Article · L2.1
Litigation drafting with AI: verification for standing orders
Litigation drafting with AI: verification that survives standing orders
How to build an AI-assisted drafting workflow your associates use, your partners trust, and your federal-district standing orders accept, without becoming the next Mata v. Avianca story.
A litigation associate at a 28-attorney firm spends 20 hours on a motion to dismiss in a complex commercial case. A national firm produces the same motion in 5 hours. The associate at the midsize firm is not less capable. The national firm has built an AI-assisted drafting workflow that the midsize firm has not, and built the verification architecture that lets the workflow survive a federal-district standing order, an ABA Formal Opinion 512 review, and a Rule 5.3 supervision audit.
The midsize firm’s litigation practice group leader has watched this gap widen over 24 months.
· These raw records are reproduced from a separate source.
(** The password of a user the input names was right, and may be used here. *)
Record password_accepted (w : World) (tenant : TenantContext) (cmd : LoginCommand) (ctx : RequestContext)
  (session_id : string) (s : AuthSession) (user : User) : Prop := {
  pa_form : form_accepted w tenant (lc_auth_session_id cmd) (lc_csrf_token cmd) ctx session_id s;
  pa_user : login_user (w_db w) (tc_tenant_id tenant) (lc_username cmd) = Resolved user;
  pa_unlocked : user_is_locked_at user (w_clock w) = false;
  pa_active : user_is_active user = true;
  pa_password : hasher_verify (lc_password cmd) (u_password_hash user) = Ok true;
  pa_email : u_email_verified user = true;
  pa_policy : denied (policy_decision (w_db w)
    (login_query (tc_tenant_id tenant) s (u_id user) ctx (w_clock w))) = false
}.
Lemma gives_rested w w1 w' tenant s user now decision o :
  rested w w1 -> gives w1 w' tenant s user now decision o -> gives w w' tenant s user now decision o.
Proof.
  intros R G. pose proof (rested_directory _ _ R) as D.
  assert (db_tenancy (w_db w1) = db_tenancy (w_db w)) as Et by by injection D as _ _ _ _ _ _ _ _ -> _.
  pose proof (un_tokens _ _ (st_untouched _ _ (re_still _ _ R))) as T.
  unfold gives in *. destruct o as [[]| | | | | | | | | | |]; try done.
  - destruct G as (H1 & H2 & H3 & w2 & Hp & Hs). rewrite <- Et. split; [done|]. split; [done|].
    split; [unfold confirmed_totp in *; by rewrite <- (re_auths _ _ R)|].
    exists w2. split; [by eapply prepared_trans|done].
  - destruct G as (R' & n & ->). split; [by transitivity w1|]. exists n. by rewrite T.
  - destruct G as (R' & n & ->). split; [by transitivity w1|]. exists n. by rewrite T.
Qed.
Definition past_password (o : LoginOutcome) : bool :=
  match o with LoginEnded _ _ | MfaRequired _ | PasswordChangeRequired _ => true | _ => false end.
Lemma run_login_past tenant cmd ctx w o w' :
  run_login tenant cmd ctx w = (Some o, w') -> past_password o = true ->
  exists session_id s user, password_accepted w tenant cmd ctx session_id s user
    /\ gives w w' tenant s user (w_clock w)
         (policy_decision (w_db w) (login_query (tc_tenant_id tenant) s (u_id user) ctx (w_clock w))) o.
Proof.
  intros H Hp. unfold login in H. apply run_do in H. destruct H as (r & w0 & H & Hr). injection Hr as Hr ->.
  destruct r as [o'|e]; cbn in Hr; [subst o'|by subst].
  apply run_try_login in H. destruct H as [H|(sid & s & w1 & Hform & R & W & _ & [(reason & _ & -> & _)|(user & Hu & H)])];
    [by destruct H as [<-|[<-|[<-|[]]]] | done |].
  apply run_check_password in H. cbn zeta in H.
  destruct (user_is_locked_at user (w_clock w)) eqn:El; [by destruct H as [-> _]|].
  destruct (user_is_active user) eqn:Ea; cbn [negb] in H; [|by destruct H as [-> _]].
  destruct (hasher_verify _ _) as [[|]|] eqn:Ev; [|by destruct H as (_ & -> & _); case_match|done].
  apply run_after_password in H. cbn zeta in H.
  destruct H as [[->| ->]|(Hem & Hden & G)]; [done..|].
  change (w_db (with_login_guard w1 _ _)) with (w_db w1) in *.
  rewrite (policy_decision_eq _ _ _ (rested_directory _ _ R)) in *.
  exists sid, s, user. split; [by split|].
  eapply gives_rested; [|exact G]. by destruct R as [[[] ?] ? ? ?]; split; [split; [split|]|..].
Qed.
Every conversation with the managing partner about closing it ends in the same place: we cannot afford to be the next sanctions story. The Mata v. Avianca case ($5,000 Rule 11 sanction, S.D.N.Y., June 22, 2023) is the case every managing partner remembers. The K&L Gates and follow-on sanctions stories of 2023–2024 reinforce the fear. The firm has not built the workflow because building it badly is worse than not building it at all.
This piece walks through what the verification architecture for AI-assisted litigation drafting actually requires: the workflow stages, the supervision discipline, the standing-order compliance protocol, and the engagement-letter language that holds the system together.
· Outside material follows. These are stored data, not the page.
(* ===== verification/RevocationRace.v ===== *)
(** * Revocation is not final

    [set_status] reads a row, checks the transition, and writes the new status by the
    row's identifier alone: what it read may no longer be so. *)

From S2P Require Import Prelude Values External AuditLog Directory AuthSessionStore SsoSession Authenticator.
From S2P Require Import PasswordPolicy SignInStore Effects AccessGate AuthenticatorManagement Login MfaLogin.
From S2P Require Import ProgLogic OneShots Frames Paths AccessTheorems SignInSteps RegistryInvariant AuthorizeComplete.
From S2P Require Import Example SignInExample LoginExample AuthenticatorExample.

Section race.
Context {HS : Hashing} {CO : Collation}.

(** A row with this identifier, of this user, in this status. *)
Definition has_status (d : Database) (i u : Uuid) (status : AuthenticatorStatus) : Prop :=
  exists a, auths_find_by_id (si_auths (db_signin d)) i = Some a /\ ua_user_id a = u /\ ua_status a = status.
Lemma auths_update_status_one rows i u status at_ db_now a :
  registry_wf rows -> auths_find_by_id rows i = Some a -> ua_user_id a = u ->
  exists rows', auths_update_status rows i u status at_ db_now = (rows', true)
    /\ auths_find_by_id rows' i = Some (change_row db_now a (with_new_status status at_ a)).
Proof.
  intros [Hk _] Ha Hu. unfold auths_find_by_id in Ha. unfold auths_update_status. cbn.
  eexists. split; [f_equal; apply Nat.eqb_eq|].
  - pose proof (find_some _ _ Ha) as [Hin Hi]. apply N.eqb_eq in Hi.
    eapply (filter_one ua_id); [exact Hk|exact Hin|..].
    + by rewrite Hi, Hu, !N.eqb_refl.
    + intros y _ Hy. apply andb_true_iff in Hy as [Hy _]. apply N.eqb_eq in Hy. congruence.
  - clear Hk. unfold auths_find_by_id. induction rows as [|b rows IH]; [done|]. cbn in *.
    destruct (N.eqb (ua_id b) i) eqn:E.
    + injection Ha as ->. rewrite Hu, N.eqb_refl. cbn. by rewrite E.
    + cbn. rewrite E. by apply IH.
Qed.
(** What follows the check, and how the service is made of it. *)
Definition write_status (t : TenantId) (u i : Uuid) (a : UserAuthenticator) (next : AuthenticatorStatus)
  (ctx : RequestContext) : Prog (Result AuthenticatorManagementError unit) :=
  do now <- perform Now;;
  try updated <- or_error am_internal (sql (SignIn (AuthsUpdateStatus i u next now)));;
  if negb updated then Ret (Err AmNotFound)
  else
    do _ <- record_audit AuthenticatorStatusChanged AuditSuccess (Some t) (Some u) None
              (Some ("type=" ++ as_str (ua_authenticator_type a) ++ " status=" ++ as_str next)) ctx;;
    Ret (Ok tt).
Lemma set_status_reads t u i next ctx : exists k,
  set_status t u i next ctx = Vis (Sql (SignIn (AuthsFindById i))) k
  /\ forall a, ua_user_id a = u -> can_transition_to (ua_status a) next = true ->
       k (Ok (Some a)) = write_status t u i a next ctx.
Proof.
  eexists. split; [reflexivity|]. intros a Hu Hc. cbn -[can_transition_to]. rewrite Hu, N.eqb_refl, Hc. reflexivity.
Qed.
Lemma write_status_takes t u i a next ctx : takes_at_most 4 (write_status t u i a next ctx).
Proof. intros now r. destruct r as [[|]|]; cbn; [by repeat intros ?|done..]. Qed.
Lemma set_status_takes t u i next ctx : takes_at_most 5 (set_status t u i next ctx).
Proof.
  intros [[a|]|e]; cbn; [|done..]. destruct (negb _); [done|]. destruct (negb _); [done|].
  exact (write_status_takes t u i a next ctx).
Qed.
Lemma run_write_status t u i a next ctx w b :
  calm w -> registry_wf (si_auths (db_signin (w_db w))) ->
  auths_find_by_id (si_auths (db_signin (w_db w))) i = Some b -> ua_user_id b = u ->
  exists w', run (write_status t u i a next ctx) w = (Some (Ok tt), w') /\ calm w' /\ has_status (w_db w') i u next.
Proof.
  intros Hc Hw Hb Hu.
  destruct (auths_update_status_one _ i u next (w_clock w) (w_db_clock w) b Hw Hb Hu) as (rows & Eu & Hs).
  enough (exists w', run (write_status t u i a next ctx) w = (Some (Ok tt), w') /\ has_status (w_db w') i u next)
    as (w' & E & Hs') by (exists w'; split; [done|]; split; [by eapply run_calm|done]).
  unfold write_status, or_error. rewrite run_bind. cbn [run perform step]. rewrite !run_bind.
  erewrite run_write; [|done|cbn [exec exec_sign_in]; by rewrite Eu]. cbn [run negb]. rewrite run_bind.
  match goal with |- context [run (record_audit ?x1 ?x2 ?x3 ?x4 ?x5 ?x6 ?x7) ?w0] =>
    destruct (run_audit_calm x1 x2 x3 x4 x5 x6 x7 w0) as (e & -> & _); [done|] end.
  eexists. split; [reflexivity|]. by eexists.
Qed.
Lemma registry_wf_write_status t u i a next ctx w r w' :
  run (write_status t u i a next ctx) w = (r, w') -> registry_wf (si_auths (db_signin (w_db w))) ->
  registry_wf (si_auths (db_signin (w_db w'))).
Proof.
  intros E Hw. eapply run_wf; [|exact E|exact Hw].
  unfold write_status, or_error, record_audit. prog_always.
Qed.

(** One call has read the row when the other one runs; then it goes on. *)
Definition overtaken : list Turn := Thread 0 :: repeat (Thread 1) 5 ++ repeat (Thread 0) 4.
(** C40: An authenticator comes back from revocation.  If a suspended authenticator is
    resumed and revoked at the same time, an interleaving exists in which both calls
    answer [Ok], the revocation ends before the resumption writes, and the row is
    active in the end, with its revocation time gone. *)
Theorem revoked_authenticator_revived t u i ctx w a :
  calm w -> registry_wf (si_auths (db_signin (w_db w))) ->
  auths_find_by_id (si_auths (db_signin (w_db w))) i = Some a -> ua_user_id a = u ->
  ua_status a = StatusSuspended ->
  exists w1 w',
    run (set_status t u i StatusRevoked ctx) w = (Some (Ok tt), w1) /\ has_status (w_db w1) i u StatusRevoked
    /\ run_pool overtaken ([set_status t u i StatusActive ctx; set_status t u i StatusRevoked ctx], w)
       = ([Ret (Ok tt); Ret (Ok tt)], w')
    /\ has_status (w_db w') i u StatusActive.
Proof.
  intros Hc Hw Ha Hu Hs.
  destruct (set_status_reads t u i StatusActive ctx) as (k0 & E0 & K0).
  destruct (set_status_reads t u i StatusRevoked ctx) as (k1 & E1 & K1).
  specialize (K0 a Hu ltac:(by rewrite Hs)). specialize (K1 a Hu ltac:(by rewrite Hs)).
  assert (step (Sql (SignIn (AuthsFindById i))) w = (Ok (Some a), w)) as Eread.
  { pose proof (run_read_sign_in (AuthsFindById i) w (Some a) Hc ltac:(by cbn; rewrite Ha)) as E.
    unfold sql in E. rewrite run_perform in E. destruct (step _ w). by injection E as -> ->. }
  destruct (run_write_status t u i a StatusRevoked ctx w a Hc Hw Ha Hu) as (w1 & R1 & C1 & S1).
  pose proof (registry_wf_write_status _ _ _ _ _ _ _ _ _ R1 Hw) as Hw1.
  pose proof S1 as (b & Hb & Hub & _).
  destruct (run_write_status t u i a StatusActive ctx w1 b C1 Hw1 Hb Hub) as (w' & R' & _ & S').
  exists w1, w'.
  assert (run (set_status t u i StatusRevoked ctx) w = (Some (Ok tt), w1)) as Rev
    by (rewrite E1; cbn [run]; by rewrite Eread, K1).
  split; [done|]. split; [done|]. split; [|done].
  unfold overtaken. rewrite E0. cbn [app run_pool pool_step lookup list_lookup]. rewrite Eread.
  rewrite run_pool_app, (pool_alone 1 5 _ w (set_status t u i StatusRevoked ctx) (Ok tt) w1);
    [|done|apply set_status_takes|done].
  rewrite (pool_alone 0 4 _ w1 (write_status t u i a StatusActive ctx) (Ok tt) w');
    [done|by rewrite <- K0|apply write_status_takes|done].
Qed.
End race.

(** ** A suspended passkey *)
Definition alice_passkey : UserAuthenticator := {|
  ua_id := 13%N; ua_user_id := 7%N; ua_authenticator_type := TypeWebAuthn; ua_status := StatusSuspended;
  ua_label := "key"; ua_secret_encrypted := None; ua_target := None; ua_confirmed_at := Some 0%Z;
  ua_last_used_at := None; ua_expires_at := None; ua_revoked_at := None; ua_created_at := 0;
  ua_updated_at := 0; ua_totp_last_used_step := None |}.
Definition passkey_world : World := login_world [alice_passkey; alice_recovery].
Lemma passkey_registry_wf : registry_wf (si_auths (db_signin (w_db passkey_world))).
Proof.
  split; [by apply (bool_decide_unpack _); vm_compute|].
  repeat (constructor; try done).
Qed.
Lemma revoked_authenticator_revived_witness :
  exists w1 w',
    run (set_status 1%N 7%N 13%N StatusRevoked toy_ctx) passkey_world = (Some (Ok tt), w1)
    /\ has_status (w_db w1) 13%N 7%N StatusRevoked
    /\ run_pool overtaken ([set_status 1%N 7%N 13%N StatusActive toy_ctx;
                            set_status 1%N 7%N 13%N StatusRevoked toy_ctx], passkey_world)
       = ([Ret (Ok tt); Ret (Ok tt)], w')
    /\ has_status (w_db w') 13%N 7%N StatusActive.
Proof.
  apply (revoked_authenticator_revived 1%N 7%N 13%N toy_ctx passkey_world alice_passkey);
    [reflexivity | exact passkey_registry_wf | reflexivity | reflexivity | reflexivity].
Defined.
(** Two calls over the registry. *)
Lemma registry_stays_wf_witness :
  registry_wf (si_auths (db_signin (w_db
    (run_pool (two_threads 20)
       ([ignoring (issue_recovery_codes 1%N 7%N toy_ctx); ignoring (set_status 1%N 7%N 13%N StatusActive toy_ctx)],
        passkey_world)).2))).
Proof.
  apply (registry_stays_wf "kek" "idp" (two_threads 20)
    [ignoring (issue_recovery_codes 1%N 7%N toy_ctx); ignoring (set_status 1%N 7%N 13%N StatusActive toy_ctx)]
    passkey_world).
  - repeat constructor.
  - unfold two_threads. cbn. repeat constructor.
  - exact passkey_registry_wf.
Defined.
The problem in litigation-PG vocabulary
The litigation practice group leader sees three pressures converge:
- Associate productivity. The firm’s associates produce motions, briefs, and discovery responses at a pace set by partner-availability for review, not by the work itself. A junior associate’s first-draft brief takes 18–25 hours; the same brief at a national firm with AI tooling takes 5–8 hours plus equivalent partner review.
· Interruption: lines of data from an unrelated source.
(** The toy refresh token, bound to a key nobody here holds. *)
Definition bound_refresh : RefreshToken := {|
  rt_token_hash := "rt"; rt_parent_hash := None; rt_grant_hash := Some "grant";
  rt_tenant_id := 1%N; rt_user_id := 7%N; rt_client_id := "app"; rt_scope := ["openid"];
  rt_sid := None; rt_methods := None; rt_auth_time := None; rt_dpop_jkt := Some "other";
  rt_expires_at := seconds 9000; rt_revoked_at := None; rt_created_at := seconds 995 |}.
Definition bound_world : World := with_db toy_world (set_refresh toy_db [bound_refresh]).
Definition toy_verified : VerifiedDpopProof := {|
  vp_jkt := jwk_thumbprint_p256 toy_key toy_key; vp_jti := "j1"; vp_issued_at := seconds 1000 |}.
Lemma wrong_key_revokes_nothing_witness :
  exists e w', run (exchange toy_config toy_context toy_dpop_command toy_ctx) bound_world = (Some (Err e), w')
    /\ te_code e = (if is_some (Some toy_verified) then InvalidGrant else InvalidDpopProof)
    /\ db_refresh (w_db w') = db_refresh (w_db bound_world)
    /\ db_codes (w_db w') = db_codes (w_db bound_world).
Proof.
  destruct (toy_good "refresh_token" toy_dpop_command bound_world
              (Some toy_verified) "app" toy_client) as (w2 & G);
    [reflexivity | reflexivity | reflexivity | vm_compute; reflexivity |].
  apply (wrong_key_revokes_nothing toy_config toy_context toy_dpop_command toy_ctx bound_world w2
           (Some toy_verified) "app" toy_client bound_refresh G).
  - split; [|reflexivity]. exists "rt". split; [reflexivity|]. split; [discriminate|].
    vm_compute. reflexivity.
  - intros jkt. vm_compute. discriminate.
Defined.
Lemma code_replay_stops_family_witness :
  exists w', run (exchange toy_config toy_context toy_code_command toy_ctx) (toy_after toy_code_command)
             = (Some (Err code_invalid), w')
    /\ (forall r, In r (db_refresh (w_db w')) ->
          in_family 1%N "code" r = true -> rt_is_revoked r = true)
    /\ (forall r, In r (db_refresh (w_db (toy_after toy_code_command))) ->
          in_family 1%N "code" r = false -> In r (db_refresh (w_db w')))
    /\ exists e, In e (db_audit (w_db w')) /\ ev_type e = AuthorizationCodeReuseDetected.
Proof.
  destruct (toy_good "authorization_code" toy_code_command (toy_after toy_code_command) None "app"
              toy_client) as (w2 & G);
    [apply toy_after_calm | reflexivity | reflexivity | vm_compute; reflexivity |].
  apply (code_replay_stops_family toy_config toy_context toy_code_command toy_ctx
           (toy_after toy_code_command) w2 None "app" toy_client "code"
           (with_used_at toy_now toy_now toy_code) G).
  - reflexivity.
  - reflexivity.
  - discriminate.
  - apply (bool_decide_unpack _). vm_compute. reflexivity.
  - vm_compute. reflexivity.
Defined.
- Client AI pressure. General counsel at the firm’s institutional clients are asking — sometimes politely, sometimes pointedly — what the firm is doing on AI. The conversation is moving from “are you using AI” to “what does your AI workflow look like and how is it supervised.”
- Sanctions exposure. Every federal district has at least one judge with a standing order on AI use — typically requiring disclosure when AI was used in drafting, sometimes prohibiting AI-assisted citations without independent verification. The disclosure is not the problem; the unverified citation is.
The litigation PGL needs a workflow that compresses associate drafting time, satisfies the client conversation, and survives both ABA Opinion 512 review and the most stringent federal-district standing order in the firm’s geography.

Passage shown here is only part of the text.